The first reported uses of amyloid PET in the DS population appeared in 2011 and 2012 [46, 50, 51]. For example, Handen and colleagues [46] found that among seven healthy adults with DS (ranging in age from 20 to 44), only the two oldest individuals (ages 38 and 44) evidenced significant amyloid deposition with PiB PET. Similar to that observed in presenilin-1 mutation (ADAD) carriers [52], a striatal-predominant amyloid retention pattern was noted (see Fig. 1).

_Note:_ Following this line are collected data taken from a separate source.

(** C6.  A two-operand item prints each operand with the request for
    parentheses [priority of the operand <= priority of the item] (first
    part).  The text of an operand that is no sequence is then that of the
    operand as it is printed without the request, put between parentheses
    exactly when its priority does not exceed that of the item, with the
    successors of the operand after it (second part); the elements of a
    sequence, whose priority is the lowest, are always put between
    parentheses (third part).  What the request does to each kind of item:
    it decides on the parentheses around a unary sign with its operand,
    around [like_regex] with its operand, pattern and flags, and, unless a
    successor asks for them anyway, around the elements of a sequence; the
    other kinds do not look at it (parts four to seven).  The priorities rise
    from the sequence over [||], [&&], the comparisons and [starts with],
    [+ -], [* / %] and the unary signs to everything else, so that under a
    two-operand item only a two-operand item or a sequence gets the request.
    So [$.a + $.b * 2] is printed without parentheses around the product,
    [($.a + $.b) * 2] with parentheses around the sum, [$.a - ($.b - $.c)]
    with parentheses around the operand of equal priority, and
    [-$.a + ($.b, $.c)] without parentheses around the signed operand and
    with parentheses around the sequence. *)
Theorem operands_parenthesized_by_priority :
  (forall stack mem v inKey printBracketes,
     is_binary (type v) = true ->
     print (S stack) mem v inKey printBracketes =
     (l <- jspGetLeftArg mem v ;;
      tl <- print stack mem l false
              (operationPriority (type l) <=? operationPriority (type v)) ;;
      name <- jspOperationName (type v) ;;
      r <- jspGetRightArg mem v ;;
      tr <- print stack mem r false
              (operationPriority (type r) <=? operationPriority (type v)) ;;
      nxt <- jspGetNext mem v ;;
      chain <- match nxt with
               | Some elem => print stack mem elem true true
               | None => OK EmptyString
               end ;;
      OK (paren printBracketes (tl +++ " " +++ name +++ " " +++ tr)
          +++ chain)))
  /\ (forall stack mem v c inKey,
        is_binary (type v) = true ->
        type c <> jpiSequence ->
        print (S stack) mem c inKey
          (operationPriority (type c) <=? operationPriority (type v)) =
        (body <- print_item numeric_out (print stack mem) mem c inKey false ;;
         nxt <- jspGetNext mem c ;;
         chain <- match nxt with
                  | Some next => print stack mem next true true
                  | None => OK EmptyString
                  end ;;
         OK (paren (operationPriority (type c) <=? operationPriority (type v))
               body
             +++ chain)))
  /\ (forall stack mem v c inKey,
        is_binary (type v) = true ->
        type c = jpiSequence ->
        (operationPriority (type c) <=? operationPriority (type v)) = true
        /\ print (S stack) mem c inKey
             (operationPriority (type c) <=? operationPriority (type v)) =
           (t <- print_elements (print stack mem) mem c
                   (Z.to_nat (content_sequence_nelems c)) 0 ;;
            nxt <- jspGetNext mem c ;;
            chain <- match nxt with
                     | Some next => print stack mem next true true
                     | None => OK EmptyString
                     end ;;
            OK (("(" +++ t +++ ")") +++ chain)))
  /\ (forall stack mem v inKey printBracketes,
        type v = jpiPlus \/ type v = jpiMinus ->
        print (S stack) mem v inKey printBracketes =
        (elem <- jspGetArg mem v ;;
         t <- print stack mem elem false
                (operationPriority (type elem) <=? operationPriority (type v)) ;;
         nxt <- jspGetNext mem v ;;
         chain <- match nxt with
                  | Some next => print stack mem next true true
                  | None => OK EmptyString
                  end ;;
         OK (paren printBracketes
               ((match type v with jpiPlus => "+" | _ => "-" end) +++ t)
             +++ chain)))
  /\ (forall stack mem v inKey printBracketes,
        type v = jpiLikeRegex ->
        print (S stack) mem v inKey printBracketes =
        (elem <- jspInitByBuffer mem (base v) (content_like_regex_expr v) ;;
         t <- print stack mem elem false
                (operationPriority (type elem) <=? operationPriority (type v)) ;;
         pattern <- load_cstring mem (content_like_regex_pattern v) ;;
         nxt <- jspGetNext mem v ;;
         chain <- match nxt with
                  | Some next => print stack mem next true true
                  | None => OK EmptyString
                  end ;;
         OK (paren printBracketes
               (t +++ " like_regex " +++ escape_json pattern
                  +++ regex_flags_text (content_like_regex_flags v))
             +++ chain)))
  /\ (forall stack mem v inKey printBracketes,
        type v = jpiSequence ->
        print (S stack) mem v inKey printBracketes =
        (t <- print_elements (print stack mem) mem v
                (Z.to_nat (content_sequence_nelems v)) 0 ;;
         nxt <- jspGetNext mem v ;;
         chain <- match nxt with
                  | Some next => print stack mem next true true
                  | None => OK EmptyString
                  end ;;
         OK (paren (printBracketes || jspHasNext v) t +++ chain)))
  /\ (forall stack mem v inKey,
        takes_parentheses (type v) = false ->
        print stack mem v inKey true = print stack mem v inKey false)
  /\ (operationPriority jpiSequence < operationPriority jpiOr
      /\ operationPriority jpiOr < operationPriority jpiAnd
      /\ (forall t, is_comparison t = true \/ t = jpiStartsWith ->
            operationPriority jpiAnd < operationPriority t
            /\ operationPriority t < operationPriority jpiAdd)
      /\ operationPriority jpiAdd = operationPriority jpiSub
      /\ (forall t, t = jpiMul \/ t = jpiDiv \/ t = jpiMod ->
            operationPriority jpiAdd < operationPriority t
            /\ operationPriority t < operationPriority jpiPlus)
      /\ operationPriority jpiPlus = operationPriority jpiMinus
      /\ (forall t, is_binary t = false -> t <> jpiSequence ->
            t <> jpiPlus -> t <> jpiMinus ->
            operationPriority jpiPlus < operationPriority t))
  /\ (forall t p, is_binary p = true ->
        (operationPriority t <= operationPriority p ->
         is_binary t = true \/ t = jpiSequence)
        /\ (is_binary t = false -> t <> jpiSequence ->
            operationPriority p < operationPriority t))
  /\ (js <- encode_parse_result 16 path_sum_of_product ;;
      jsonpath_out numeric_out 16 js)
     = OK ("($." +++ quoted "a" +++ " + $." +++ quoted "b" +++ " * "
           +++ numeric_out numeric_two +++ ")")
  /\ (js <- encode_parse_result 16 path_product_of_sum ;;
      jsonpath_out numeric_out 16 js)
     = OK ("(($." +++ quoted "a" +++ " + $." +++ quoted "b" +++ ") * "
           +++ numeric_out numeric_two +++ ")")
  /\ (js <- encode_parse_result 16 path_difference_of_difference ;;
      jsonpath_out numeric_out 16 js)
     = OK ("($." +++ quoted "a" +++ " - ($." +++ quoted "b" +++ " - $."
           +++ quoted "c" +++ "))")
  /\ (js <- encode_parse_result 16 path_sign_plus_sequence ;;
      jsonpath_out numeric_out 16 js)
     = OK ("pg (-$." +++ quoted "a" +++ " + ($." +++ quoted "b" +++ ", $."
           +++ quoted "c" +++ "))").
Proof.
  split; [exact print_binary_item |].
  split; [exact print_operand_of_binary |].
  split; [exact print_sequence_operand |].
  split; [exact print_sign_item |].
  split; [exact print_like_regex_item |].
  split; [exact print_sequence_item |].
  split; [exact print_ignores_request |].
  split.
  { repeat split; simpl; try lia.
    - destruct H as [H | H]; [destruct t; try discriminate H | subst t];
        simpl; lia.
    - destruct H as [H | H]; [destruct t; try discriminate H | subst t];
        simpl; lia.
    - destruct H as [H | [H | H]]; subst t; simpl; lia.
    - destruct H as [H | [H | H]]; subst t; simpl; lia.
    - intros t Hb Hs Hp Hm.
      destruct t; simpl; try lia; try discriminate Hb; congruence. }
  split.
  { intros t p Hp. split.
    - exact (low_priority_is_operator t p Hp).
    - exact (high_priority_gets_no_request t p Hp). }
  repeat split; vm_compute; reflexivity.
Qed.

Subsequent studies using PiB PET confirmed that PiB retention was highest in the striatum compared to other cortical regions of interest. In fact, the majority of individuals with DS who were determined to be “amyloid positive” evidenced amyloid positivity in the striatum. In some cases, the striatum was the only region of interest that was found to be amyloid positive [53–55]. Jennings et al. [56] assessed amyloid load via [¹⁸F]florbetaben PET imaging in a group of 39 adults with DS (46.3 ± 4.7 years). Age and [¹⁸F]florbetaben SUVR were significantly correlated, with 90% of individuals > 50 years of age deemed to be amyloid positive, 53% of those individuals aged 45–49, and 7% of those aged 40–45 years. Annus et al. [53] examined amyloid deposition patterns using PiB PET in 49 adults with DS, ages 25–65 years. The earliest abnormal PiB deposition was noted at 39 years of age, initially in the striatum, followed by rostral prefrontal-cingulo-parietal regions, then caudal frontal, rostral temporal, primary sensorimotor and occipital regions. Using some of the participants from the Annus et al. [53] study (along with 30 typically developing adults as a control group), Cole et al. [57] utilized machine learning to predict brain age from structural MRI findings. In addition, the controls and 46 adults with DS underwent PiB PET and cognitive assessment. Both increased amyloid deposition and poorer cognitive performance was found to be associated with age-related brain atrophy. Finally, nonstriatal subcortical areas were affected (e.g., parahippocampal cortex, thalamus, amygdala). As reviewed by Abrahamson et al. [58], this proposed hierarchy did not perfectly match cross-sectional findings from neuropathology studies in DS, in which neocortical regions (including the temporal cortex) were impacted earlier than subcortical regions (including the striatum).